• _Aim of the exercise_
Lift out all lines below that contain "AFFILIATIONS".

____ Information given

(* ===== verification/Consent.v ===== *)
(** * The consent fold

    [src/src/federation/consent_scope.rs] (scope tokens: grammar, covering, windows, the
    door gate) and [src/src/federation/consent.rs] (stances, causal edges, the fold with
    its ratchet, the bounded read behind it).

    [asserted_at + window] is [chrono]'s unchecked addition: [None] of the functions that
    reach it is its panic past the calendar. *)

From Stdlib Require Import ZArith NArith Lia Ascii.
From stdpp Require Import base list strings gmap.
From S2P Require Import Prelude RustStd Json Precedence.

Open Scope string_scope.
Open Scope list_scope.
Open Scope persist_scope.

(** ** Vocabulary *)

(** [types.rs], [mod cohort_scope]. *)
Module cohort_scopes.
Definition SELF := "self".
Definition FAMILY := "family".
Definition COMMUNITY := "community".
Definition AFFILIATIONS := "affiliations".
Definition SPECIES := "species".
Definition BIOSPHERE := "biosphere".
Definition FEDERATION := "federation".
Definition ALL : list string :=
  [SELF; FAMILY; COMMUNITY; AFFILIATIONS; SPECIES; BIOSPHERE; FEDERATION].
End cohort_scopes.

Definition cohort_is_valid (s : string) : bool := existsb (fun v => v =s s) cohort_scopes.ALL.

Module principle.
Definition RETAIN := "retain".
Definition SHARE := "share".
Definition ANALYZE := "analyze".
End principle.

Module consent_dimension.
Definition STATE_PREFIX := "consent:state:".
Definition STATE_GRANTED_PREFIX := "consent:state:granted".
Definition STATE_REVOKED_PREFIX := "consent:state:revoked".
Definition STATE_EXPIRED_PREFIX := "consent:state:expired".
End consent_dimension.

(** ** Scope tokens *)

Inductive SubScope :=
| Whole
| Cohort (c : string)
| Window (d : Z)
| Family (f : string)
| Segments (segs : list string).

Record ScopeToken := mk_ScopeToken { kind : string; sub : SubScope }.

Inductive ScopeTokenError :=
| Empty
| BadSegment (token segment : string)
| MalformedSub (token kind expected : string)
| CohortNotInVocabulary (token cohort : string).

Definition is_lower (c : ascii) : bool := (97 <=? N_of_ascii c)%N && (N_of_ascii c <=? 122)%N.
Definition is_digit (c : ascii) : bool := (48 <=? N_of_ascii c)%N && (N_of_ascii c <=? 57)%N.

Definition is_kind_char (i : nat) (c : ascii) : bool :=
  if Nat.eqb i 0 then is_lower c else is_lower c || is_digit c || Ascii.eqb c "_".

Definition is_sub_char (c : ascii) : bool :=
  is_lower c || is_digit c || Ascii.eqb c "_" || Ascii.eqb c "-".

(** [s.chars().enumerate().all(p)]; the predicates reject every byte of a character
    outside ASCII. *)
Fixpoint all_from (p : nat -> ascii -> bool) (i : nat) (s : string) : bool :=
  match s with EmptyString => true | String c s' => p i c && all_from p (S i) s' end.

(** [s.split_at(s.len() - 1)]. *)
Fixpoint split_last (s : string) : option (string * ascii) :=
  match s with
  | EmptyString => None
  | String c EmptyString => Some (EmptyString, c)
  | String c s' => match split_last s' with Some (a, u) => Some (String c a, u) | None => None end
  end.

(** [s.parse::<i64>()]. *)
Definition parse_i64 (s : string) : option Z :=
  match strip_prefix "-" s with
  | Some digits =>
      n ← parse_digits digits;
      if (Z.of_N n <=? i64_max + 1)%Z then Some (- Z.of_N n)%Z else None
  | None => Z.of_N <$> parse_uint (Z.to_N i64_max) s
  end.

Definition cohort_rank (s : string) : nat :=
  match list_find (fun v => v = s) cohort_scopes.ALL with Some (i, _) => i | None => 0%nat end.

(** [q.starts_with(g)] on slices. *)
Fixpoint list_starts_with (g q : list string) : bool :=
  match g, q with
  | [], _ => true
  | x :: g', y :: q' => (x =s y) && list_starts_with g' q'
  | _ :: _, [] => false
  end.

Definition covers (grant query : ScopeToken) : bool :=
  if kind grant <>s kind query then false
  else
    match sub grant, sub query with
    | Whole, _ => true
    | Window _, _ => true
    | Cohort g, Cohort q => Nat.leb (cohort_rank q) (cohort_rank g)
    | Cohort g, Whole => g =s cohort_scopes.FEDERATION
    | Family g, Family q => g =s q
    | Family _, Whole => false
    | Segments g, Segments q => list_starts_with g q
    | Segments _, Whole => false
    | _, _ => false
    end.

Section Tokens.
Context `{Chrono}.

Definition parse_window (s : string) : option Z :=
  '(digits, unit) ← split_last s;
  n ← parse_i64 digits;
  if negb (0 <? n)%Z then None
  else if Ascii.eqb unit "d" then try_days n
  else if Ascii.eqb unit "h" then try_hours n
  else None.

Definition RETAIN_FORM := "`<n>d` or `<n>h` (a positive retention window)".
Definition SHARE_FORM := "`cohort:<cohort_scope>` (an audience narrowing)".
Definition ANALYZE_FORM := "`<family>` (one dimension family, e.g. `capacity`)".

(** The sub-scope, interpreted for its kind. *)
Definition parse_sub (token k : string) (subs : list string) : ScopeTokenError + SubScope :=
  match subs with
  | [] => inr Whole
  | _ =>
      if k =s principle.SHARE then
        match subs with
        | [head; cohort] =>
            if head =s "cohort" then
              if negb (cohort_is_valid cohort) then inl (CohortNotInVocabulary token cohort)
              else inr (Cohort cohort)
            else inl (MalformedSub token k SHARE_FORM)
        | _ => inl (MalformedSub token k SHARE_FORM)
        end
      else if k =s principle.RETAIN then
        match subs with
        | [window] => match parse_window window with
                      | Some d => inr (Window d)
                      | None => inl (MalformedSub token k RETAIN_FORM)
                      end
        | _ => inl (MalformedSub token k RETAIN_FORM)
        end
      else if k =s principle.ANALYZE then
        match subs with
        | [f] => inr (Family f)
        | _ => inl (MalformedSub token k ANALYZE_FORM)
        end
      else inr (Segments subs)
  end.

Definition parse_scope_token (token : string) : ScopeTokenError + ScopeToken :=
  if token =s "" then inl Empty
  else
    let segments := split_on ":" token in
    let k := default "" (head segments) in
    if (k =s "") || negb (all_from is_kind_char 0 k) then inl (BadSegment token k)
    else
      let subs := tail segments in
      match List.find (fun s => (s =s "") || negb (all_from (fun _ => is_sub_char) 0 s)) subs with
      | Some s => inl (BadSegment token s)
      | None =>
          match parse_sub token k subs with
          | inl e => inl e
          | inr sb => inr (mk_ScopeToken k sb)
          end
      end.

________

• _Answer section_
Definition AFFILIATIONS := "affiliations".
  [SELF; FAMILY; COMMUNITY; AFFILIATIONS; SPECIES; BIOSPHERE; FEDERATION].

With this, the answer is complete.